A simple statistic, readily derived from Fourier regression models, provides a readily-understood measure cyclic variation in a wide variety of situations.

Conclusion

The coefficient of cyclic variation or similar statistics derived from the variance of a Fourier series could provide a universal means of summarising the magnitude of periodic variation.

Introduction

Fourier or trigonometric regression is one of the most powerful methods for the analysis of periodic data when the cycle length is known. It is a natural generalisation of the familiar cosinor regression[1]. The method fits a linear regression model in which the cyclic component, c(θ _i ), is represented by a truncated Fourier series, e.g.:

$$\begin{array}{l}{y}_i={\beta }_0+{\beta }^T{x}_i+c\left({\theta }_i\right)+{ϵ}_i\\ ={\beta }_0+{\beta }^T{x}_i+{\displaystyle \sum _j^P\left[{\alpha }_j\mathit{sin}\left(j{\theta }_i\right)+{\gamma }_j\mathit{cos}\left(j{\theta }_i\right)\right]}\\ +{ϵ}_i\end{array}$$

(1)

where θ _i is the angle in radians corresponding to the point in the cycle at which the i^th point was measured, α _i and γ _j are the coefficients to be estimated and P is the number of pairs of terms in the truncate Fourier series. The β^Tx _i term is the linear combination of the other covariates (if any) fitted by the regression. Such models are simple to use, may be implemented with almost any statistical software and have found many and varied application (e.g. a thorough presentation by Fernandez et al[2]; possibly the first implementation was by Bliss[3]), although are possibly still not as widely used as they should be[4]. Their form is naturally cyclic and smooth, avoiding the unrealistic steps introduced when the period is discretised. Also, by varying the point at which the Fourier series is truncated, it is possible to determine the degree of detail fitted and avoid over-parameterising the model. Indeed, higher terms represent higher frequencies, which are often noise: by filtering them out the method automatically provides its own smoothing. By contrast, models based on discretising the cycle almost always become less realistic the more parsimonious the model. If, as is often the case, observations are reasonably uniformly distributed across the cycle, all the Fourier terms will be almost orthogonal to one another and to the intercept thus greatly simplifying model building. Furthermore, the Fourier representation is mathematically versatile allowing us under certain circumstances to deconvolve the underlying cyclic pattern when all we can observe is the cumulative effect of exposure to its influence[5].

All models of periodicity by their very nature require more than one parameter to describe them: at least one parameter each is needed in order to fit phase and amplitude. Fourier regression is no exception. Consequently the extent of periodicity is not generally represented by a single model parameter; a summary statistic needs to be derived from the fitted model. This article is concerned with the search for a suitable statistic to summarise and compare the amplitude of cyclic patterns.

Method

A common choice of statistic to measure the magnitude of cyclic patterns is the crude difference between the maximum and minimum values of the mean. While this has its uses it also has its drawbacks: it is not always as straightforward as it may seem to locate and measure the extrema accurately or to estimate the standard error of the difference. It is also focuses on one narrow aspect of the periodic function and ignores information over much of the cycle.

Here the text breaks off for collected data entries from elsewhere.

(** Modelled from the spec: every mapping node loses the
    type-discriminator key when [RemoveTypeField] is set (section 4.2). *)
Definition dropTypeField (conf : SanitiseConfig.t)
    (content : list (string * node)) : list (string * node) :=
  if SanitiseConfig.RemoveTypeField conf
  then filter (fun kv => negb (fst kv =? typeField)) content
  else content.

(** Modelled from the spec: the retained fields in declared order, then
    the keys no field declares, in their original order (section 4.2). *)
Definition reorder (conf : SanitiseConfig.t) (specs : list FieldSpec.t)
    (content : list (string * node)) : list (string * node) :=
  (flat_map
     (fun f =>
        if retained (SanitiseConfig.Filter conf) f
        then match lookupKey (FieldSpec.Name f) content with
             | Some v => [(FieldSpec.Name f, v)]
             | None => []
             end
        else [])
     specs
   ++
   filter
     (fun kv =>
        match findSpec (fst kv) specs with
        | Some _ => false
        | None => true
        end)
     content)%list.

Another obvious choice, at least for continuous dependent variables, would be the partial R-squared. Pewsey et al. review a number of exotic correlation coefficients devised for circular data[6]. These, however, essentially restrict their attention to the first pair of Fourier terms and do not take account of covariates. R-squared can be thought of as the variance of the fitted values expressed on the scale of the overall variance of the dependent variable in the sample. While this can be a logical scale to work on, it can also present a number of problems of interpretation. Often a large component of the variance is due to measurement imprecision; a scale based on the arbitrary degree of noise can have little meaning. Furthermore both precision of measurement and the underlying variance within the population will often vary between studies thus invalidating direct comparison of R-squared values. The statistical power of studies of cyclic patterns is often greatly improved by observing each individual at several different points in the cycle. In such multi-level designs there is more than one variance to consider and a difficult choice to be made as to which provides the most relevant scale on which to measure the magnitude of the periodicity.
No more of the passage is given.